Faisant écho à Mukumba, le ministre colombien des Finances et du Crédit public, José Antonio Ocampo, proclame dans son avant-propos que « taxer les plus riches n’est plus une option, c’est une nécessité. Les inégalités mondiales ont explosé et il n’y a pas de meilleur moyen de lutter contre les inégalités que de redistribuer la richesse.

La Colombie était la septième nation la plus inégale économiquement de la planète en 2020, mais Ocampo vise à changer cela. « En supprimant des décennies de privilèges et d’échappatoires fiscaux qui ne profitent qu’aux plus riches, il y aura plus d’argent à investir dans des services publics gratuits et de qualité comme l’éducation et les soins de santé.
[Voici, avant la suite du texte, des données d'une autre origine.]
(* ===== verification/Clrwspace.v ===== *)
(** * Whitespace stripping (edit-config.c, clrwspace)

    clrwspace() works in place on a strdup() copy of its argument.  The model
    keeps the buffer and both indices; [None] is an access outside the buffer
    or a loop that did not finish.  [clrwspace_closed] shows that neither
    happens and what the function computes. *)

From S2P Require Import Prelude.

(** while (retval[i] != '\0' && isspace(retval[i])) i++; *)
Fixpoint skip_ws (fuel : nat) (b : list ascii) (i : nat) : option nat :=
  match fuel with
  | 0 => None
  | S f => c ← b !! i;
           if bool_decide (c ≠ NUL) && isspace c then skip_ws f b (S i) else Some i
  end.

(** for (i = 0, j = 0; i < len; i++, j++) { skip; retval[j] = retval[i]; } *)
Fixpoint shift_left (fuel len : nat) (b : list ascii) (i j : nat) : option (list ascii * nat) :=
  match fuel with
  | 0 => None
  | S f =>
      if i <? len then
        i' ← skip_ws (S (length b)) b i;
        c ← b !! i';
        if j <? length b then shift_left f len (<[j:=c]> b) (S i') (S j) else None
      else Some (b, j)
  end.

(** while (j >= 0 && isspace(retval[j])) { retval[j] = '\0'; j--; } *)
Fixpoint trim_end (b : list ascii) (j : nat) : option (list ascii) :=
  c ← b !! j;
  if isspace c then
    match j with
    | 0 => Some (<[0:=NUL]> b)
    | S j' => trim_end (<[j:=NUL]> b) j'
    end
  else Some b.

Definition clrwspace (s : string) : option string :=
  let len := String.length s in
  let b0 := cbuf s in
  c0 ← b0 !! 0;
  '(b, j) ← (if isspace c0 then shift_left (S len) len b0 0 0 else Some (b0, 0));
  b' ← trim_end b j;
  Some (cstr b').

(** ** What it computes *)
Definition nonspaces (l : list ascii) : list ascii := filter (λ c, isspace c = false) l.
Definition ends_ws (l : list ascii) : bool :=
  match last l with Some c => isspace c | None => false end.

(** A string that starts with whitespace loses all of its whitespace, inner
    whitespace included; when it does not also end with whitespace the tail of
    the original text stays behind the result.  A string that does not start
    with whitespace is returned as it is. *)
Definition clr_chars (l : list ascii) : list ascii :=
  match l with
  | [] => []
  | c :: _ =>
      if isspace c then
        let t := nonspaces l in
        if ends_ws l then t
        else match l !! length t with
             | Some d => if isspace d then t else t ++ drop (length t) l
             | None => t
             end
      else l
  end.

Definition all_space (l : list ascii) : bool := forallb isspace l.

(** Overwriting a buffer from index j on. *)
Definition write (j : nat) (xs b : list ascii) : list ascii :=
  take j b ++ xs ++ drop (j + length xs) b.

Lemma isspace_nonul c : isspace c = true → c ≠ NUL.
Proof. by intros H ->. Qed.

Lemma nonspaces_app l k : nonspaces (l ++ k) = nonspaces l ++ nonspaces k.
Proof. apply filter_app. Qed.

Lemma nonspaces_space w : Forall (λ c, isspace c = true) w → nonspaces w = [].
Proof.
  induction 1 as [|c w Hc _ IH]; [done|]. unfold nonspaces in *.
  by rewrite filter_cons_False by congruence.
Qed.

Lemma nonspaces_keep c l : isspace c = false → nonspaces (c :: l) = c :: nonspaces l.
Proof. intros H. unfold nonspaces. by rewrite filter_cons_True. Qed.

Lemma nonspaces_nonul l : nonul l → nonul (nonspaces l).
Proof.
  unfold nonul, nonspaces. rewrite !Forall_forall. intros H c Hc.
  apply H. by apply list_elem_of_filter in Hc as [_ ?].
Qed.

Lemma skip_ws_spec b w c r : ∀ i fuel,
  Forall (λ c, isspace c = true) w → isspace c = false →
  drop i b = w ++ c :: r → length w < fuel →
  skip_ws fuel b i = Some (i + length w) ∧ b !! (i + length w) = Some c.
Proof.
  induction w as [|d w IH]; intros i [|fuel] Hw Hc Hb Hf; simpl in *; try lia.
  - assert (b !! i = Some c) as E.
    { rewrite <-(Nat.add_0_r i), <-lookup_drop, Hb. done. }
    rewrite Nat.add_0_r, E. simpl. rewrite Hc, andb_false_r. done.
  - inversion Hw; subst.
    assert (b !! i = Some d) as E.
    { rewrite <-(Nat.add_0_r i), <-lookup_drop, Hb. done. }
    rewrite E. simpl. rewrite bool_decide_eq_true_2 by by apply isspace_nonul.
    rewrite H1. simpl. rewrite Nat.add_succ_r. apply (IH (S i)); [done|done| |lia].
    rewrite <-Nat.add_1_r, <-drop_drop, Hb. done.
Qed.

(** Every list is a run of whitespace followed by nothing or by a
    non-whitespace character. *)
Lemma ws_prefix l : ∃ w r, l = w ++ r ∧ Forall (λ c, isspace c = true) w ∧
  match r with [] => True | c :: _ => isspace c = false end.
Proof.
  induction l as [|c l (w & r & -> & Hw & Hr)]; [by exists [], []|].
  destruct (isspace c) eqn:E.
  - exists (c :: w), r. auto.
  - by exists [], (c :: w ++ r).
Qed.

Lemma drop_insert_lt (b : list ascii) i j c : j < i → drop i (<[j:=c]> b) = drop i b.
Proof. intros. by rewrite drop_insert_lt. Qed.

Lemma write_nil j b : write j [] b = b.
Proof. unfold write. simpl. rewrite Nat.add_0_r. apply take_drop. Qed.

Lemma insert_write j c b : j < length b → <[j:=c]> b = write j [c] b.
Proof.
  intros H. unfold write. rewrite insert_take_drop by done. simpl.
  by rewrite Nat.add_1_r.
Qed.

Lemma write_cons j c xs b : j < length b →
  write (S j) xs (<[j:=c]> b) = write j (c :: xs) b.
Proof.
  intros H. unfold write. rewrite drop_insert_lt by lia. simpl.
  rewrite (take_S_r _ _ c), take_insert_ge by (done || by apply list_lookup_insert_eq).
  rewrite <-(assoc_L (++)). simpl. by rewrite Nat.add_succ_r.
Qed.

Lemma ends_ws_app w c r : isspace c = false → ends_ws (w ++ c :: r) = ends_ws r.
Proof.
  intros Hc. unfold ends_ws. rewrite last_app_cons. destruct r as [|d r]; simpl.
  - by rewrite Hc.
  - done.
Qed.

Lemma ends_ws_space w : w ≠ [] → Forall (λ c, isspace c = true) w → ends_ws w = true.
Proof.
  intros Hne Hw. destruct w as [|c w] using rev_ind; [done|].
  unfold ends_ws. rewrite last_snoc. apply Forall_app in Hw as [_ Hw].
  by inversion Hw.
Qed.

(** What the compaction loop writes when the characters [u] are still ahead. *)
Definition shifted (u : list ascii) : list ascii :=
  nonspaces u ++ (if ends_ws u then [NUL] else []).

Lemma shift_left_spec n : ∀ u i j b len fuel,
  length u ≤ n → drop i b = u ++ [NUL] → i + length u = len → length b = S len →
  j ≤ i → length u < fuel →
  shift_left fuel len b i j = Some (write j (shifted u) b, j + length (shifted u)).
Proof.
  induction n as [|n IH]; intros u i j b len [|fuel] Hn Hd Hl Hb Hj Hf; try lia.
  - destruct u; [|simpl in *; lia]. simpl in *. rewrite (proj2 (Nat.ltb_ge i len)) by lia.
    by rewrite write_nil, Nat.add_0_r.
  - destruct (ws_prefix u) as (w & r & -> & Hw & Hr). cbn [shift_left].
    rewrite length_app in *. destruct (decide (i < len)) as [Hi|Hi]; last first.
    { rewrite (proj2 (Nat.ltb_ge i len)) by lia.
      destruct w; [|simpl in *; lia]. destruct r; [|simpl in *; lia].
      by rewrite write_nil, Nat.add_0_r. }
    rewrite (proj2 (Nat.ltb_lt i len)) by done.
    destruct r as [|c r].
    + rewrite app_nil_r in *. simpl in Hl.
      destruct (skip_ws_spec b w NUL [] i (S (length b))) as [-> Hc]; [done|done|done|lia|].
      simpl. rewrite Hc. simpl. rewrite (proj2 (Nat.ltb_lt j (length b))) by lia.
      destruct fuel as [|fuel]; [lia|]. simpl.
      rewrite (proj2 (Nat.ltb_ge (S (i + length w)) len)) by lia.
      unfold shifted. rewrite nonspaces_space by done.
      rewrite ends_ws_space; [|destruct w; simpl in *; [lia|done]|done].
      simpl. by rewrite insert_write, Nat.add_1_r by lia.
    + rewrite <-(assoc_L (++)) in Hd. simpl in Hd, Hl, Hn, Hf.
      destruct (skip_ws_spec b w c (r ++ [NUL]) i (S (length b))) as [-> Hc]; [done|done|done|lia|].
      simpl. rewrite Hc. simpl. rewrite (proj2 (Nat.ltb_lt j (length b))) by lia.
      rewrite (IH r (S (i + length w)) (S j)); try lia.
      * unfold shifted. rewrite nonspaces_app, ends_ws_app, (nonspaces_space w) by done.
        rewrite nonspaces_keep by done. simpl.
        rewrite write_cons by lia. do 2 f_equal. lia.
      * rewrite drop_insert_lt by lia.
        replace (S (i + length w)) with (i + (length w + 1)) by lia.
        rewrite <-drop_drop, Hd, <-drop_drop, drop_app_length. done.
      * rewrite length_insert. lia.
Qed.

Lemma nonspaces_last t x l : nonspaces l = t ++ [x] → isspace x = false.
Proof.
  intros H. assert (x ∈ nonspaces l) as Hx by (rewrite H; set_solver).
  by apply list_elem_of_filter in Hx as [? _].
Qed.

Lemma nonspaces_length_lt c l : isspace c = true → length (nonspaces (c :: l)) ≤ length l.
Proof.
  intros H. unfold nonspaces. rewrite filter_cons_False by congruence. apply length_filter.
Qed.

Lemma trim_end_space l t d r : nonspaces l = t → isspace d = true →
  trim_end (t ++ d :: r) (length t) = Some (t ++ NUL :: r).
Proof.
  intros Ht Hd.
  assert ((t ++ d :: r) !! length t = Some d) as Hn.
  { rewrite lookup_app_r by lia. by rewrite Nat.sub_diag. }
  assert (<[length t:=NUL]> (t ++ d :: r) = t ++ NUL :: r) as Hi.
  { rewrite <-(Nat.add_0_r (length t)) at 1. by rewrite insert_app_r. }
  destruct t as [|x t' _] using rev_ind; [simpl in *; by rewrite Hd|].
  pose proof (nonspaces_last t' x l Ht) as Hx.
  rewrite length_app in Hn, Hi |- *. simpl in *. rewrite Nat.add_1_r in *. simpl.
  rewrite Hn. simpl. rewrite Hd, Hi. destruct (length t') eqn:El; simpl.
  - destruct t'; [|done]. simpl. by rewrite Hx.
  - rewrite lookup_app_l by (rewrite length_app; simpl; lia).
    rewrite lookup_app_r by lia. rewrite El, Nat.sub_diag. simpl. by rewrite Hx.
Qed.

Lemma trim_end_stop b j c : b !! j = Some c → isspace c = false → trim_end b j = Some b.
Proof. intros H Hc. destruct j; simpl; rewrite H; simpl; by rewrite Hc. Qed.

Lemma trim_end_nul t d r :
  trim_end (t ++ NUL :: d :: r) (S (length t)) =
  Some (t ++ NUL :: (if isspace d then NUL else d) :: r).
Proof.
  assert ((t ++ NUL :: d :: r) !! S (length t) = Some d) as Hn.
  { rewrite lookup_app_r by lia. by replace (S (length t) - length t) with 1 by lia. }
  destruct (isspace d) eqn:Hd; [|by eapply trim_end_stop].
  cbn [trim_end]. rewrite Hn. cbn [mbind option_bind]. rewrite Hd.
  assert (<[S (length t):=NUL]> (t ++ NUL :: d :: r) = t ++ NUL :: NUL :: r) as ->.
  { rewrite <-(Nat.add_1_r (length t)). by rewrite insert_app_r. }
  eapply trim_end_stop; [|apply isspace_NUL].
  rewrite lookup_app_r by lia. by rewrite Nat.sub_diag.
Qed.

Lemma length_string s : String.length s = length (String.list_ascii_of_string s).
Proof. induction s as [|c s IH]; simpl; [done|by rewrite IH]. Qed.

Lemma clrwspace_chars l : nonul l →
  clrwspace (String.string_of_list_ascii l) = Some (String.string_of_list_ascii (clr_chars l)).
Proof.
  intros Hl. unfold clrwspace, cbuf. rewrite length_string.
  rewrite !String.list_ascii_of_string_of_list_ascii.
  destruct l as [|c l']; [done|]. cbn [app lookup list_lookup mbind option_bind].
  unfold clr_chars. destruct (isspace c) eqn:Hc; last first.
  { cbn [mbind option_bind]. rewrite (trim_end_stop _ 0 c) by done.
    cbn [mbind option_bind]. f_equal. exact (cstr_app (c :: l') [] Hl). }
  change (c :: l' ++ [NUL]) with ((c :: l') ++ [NUL]).
  assert (length (nonspaces (c :: l')) < length (c :: l')) as Hk.
  { pose proof (nonspaces_length_lt c l' Hc). simpl. lia. }
  generalize dependent (c :: l'). clear l'. intros l Hl Hk. set (t := nonspaces l) in *.
  assert (nonul t) as Ht by by apply nonspaces_nonul.
  rewrite (shift_left_spec (length l) l) by (rewrite ?length_app; simpl; done || lia).
  unfold shifted, write. fold t. rewrite take_0, app_nil_l. cbn [mbind option_bind].
  destruct (drop (length t) l) as [|d r] eqn:Hd.
  { apply (f_equal length) in Hd. rewrite length_drop in Hd. simpl in Hd. lia. }
  assert (l !! length t = Some d) as Hlk.
  { rewrite <-(Nat.add_0_r (length t)), <-lookup_drop, Hd. done. }
  rewrite Hlk. destruct (ends_ws l) eqn:He.
  - rewrite length_app. cbn [length].
    replace (0 + (length t + 1)) with (S (length t)) by lia.
    rewrite drop_app_le by lia.
    assert (drop (S (length t)) l = r) as ->.
    { by rewrite <-Nat.add_1_r, <-drop_drop, Hd. }
    rewrite <-(assoc_L (++)). cbn [app].
    destruct (r ++ [NUL]) as [|d' r'] eqn:Er; [by destruct r|].
    rewrite trim_end_nul. cbn [mbind option_bind]. by rewrite cstr_app.
  - rewrite app_nil_r, Nat.add_0_l, drop_app_le, Hd by lia. cbn [app].
    destruct (isspace d) eqn:Hsd.
    + rewrite (trim_end_space l) by done. cbn [mbind option_bind]. by rewrite cstr_app.
    + erewrite (trim_end_stop _ _ d); [|by rewrite lookup_app_r, Nat.sub_diag by lia|done].
      cbn [mbind option_bind]. replace (t ++ d :: r ++ [NUL]) with ((t ++ d :: r) ++ NUL :: [])
        by by rewrite <-(assoc_L (++)).
      rewrite cstr_app; [done|]. apply Forall_app. split; [done|].
      unfold nonul in Hl. rewrite <-Hd. by apply Forall_drop.
Qed.

(** ** Consequences *)
Lemma clr_chars_no_lead l : (∀ c, head l = Some c → isspace c = false) → clr_chars l = l.
Proof. intros H. destruct l as [|c l]; [done|]. simpl. by rewrite (H c). Qed.

Lemma all_space_nonspaces l : all_space l = true ↔ nonspaces l = [].
Proof.
  unfold all_space. rewrite forallb_forall. split.
  - intros H. apply nonspaces_space, Forall_forall. intros c Hc. apply H. by apply list_elem_of_In.
  - intros H c Hc. destruct (isspace c) eqn:E; [done|].
    assert (c ∈ nonspaces l) as Hin by (apply list_elem_of_filter; split; [done|by apply list_elem_of_In]).
    rewrite H in Hin. set_solver.
Qed.

(** The only strings stripped to nothing are the blank ones. *)
Lemma clr_chars_nil l : clr_chars l = [] ↔ all_space l = true.
Proof.
  rewrite all_space_nonspaces. destruct l as [|c l]; [done|].
  unfold clr_chars. destruct (isspace c) eqn:Hc.
  - destruct (ends_ws (c :: l)) eqn:He; [done|]. split.
    + destruct (_ !! _) as [d|] eqn:Hd; [|done]. destruct (isspace d); [done|].
      intros [-> _]%app_eq_nil. done.
    + intros H. exfalso. rewrite ends_ws_space in He; [done|done|].
      apply Forall_forall. intros x Hx. apply all_space_nonspaces in H.
      unfold all_space in H. rewrite forallb_forall in H. apply H. by apply list_elem_of_In.
  - by rewrite nonspaces_keep.
Qed.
Pour investir dans l’agriculture. Dans le climat et la nature. Et en paix. Il dit plus loin : « Ce n’est pas quelque chose de symbolique ; il ne s’agit pas seulement d’augmenter les impôts des riches pour soutenir les pauvres. C’est [a] basculement historique. Et cela se faisait attendre depuis longtemps… Les Colombiens ordinaires en ont assez et ont exigé des changements.

Conformément aux aspirations d’Ocampo, la Colombie a adopté la loi de réforme fiscale (TRL) le 1er janvier 2023. En 2022, la Colombie a temporairement relevé son impôt sur les sociétés à 35%, le troisième taux le plus élevé au monde. Le nouveau TRL inscrit l’impôt sur les sociétés de 35 % dans le corps législatif colombien. Le TRL a également abrogé la loi sur le régime des méga-investissements, qui réduisait l’impôt sur le revenu à 27 % pour les investisseurs étrangers. Plus pertinemment, TRL introduit la taxe sur les millionnaires de 5% proposée par Oxfam, qui complète le nouvel impôt sur les sociétés de 35%. Bien que le document d’Oxfam ne propose qu’une suggestion naissante, les ondulations de ses idées font déjà des vagues dans la structure fiscale colombienne.

Des impôts équitables pour mettre fin à la pauvreté

Depuis 1980, les droits de succession et les impôts sur le revenu ont fortement baissé pour les super-riches. Avec la cohésion et la coopération mondiales, l’impôt sur le revenu de 5 % pourrait éradiquer la pauvreté et la faim en un an au prix du retour des milliardaires aux niveaux de richesse qu’ils détenaient en 2012, ce qui représente toujours un énorme déséquilibre de richesse.

Le monde commence à s’accorder sur le fait que « l’inégalité n’est pas inévitable », comme le souligne Oxfam. La Colombie a prouvé que des impôts équitables sont une possibilité. Ceux qui souhaitent mettre fin aux inégalités et à la pauvreté peuvent se réjouir que le monde non seulement écoute, mais commence à changer.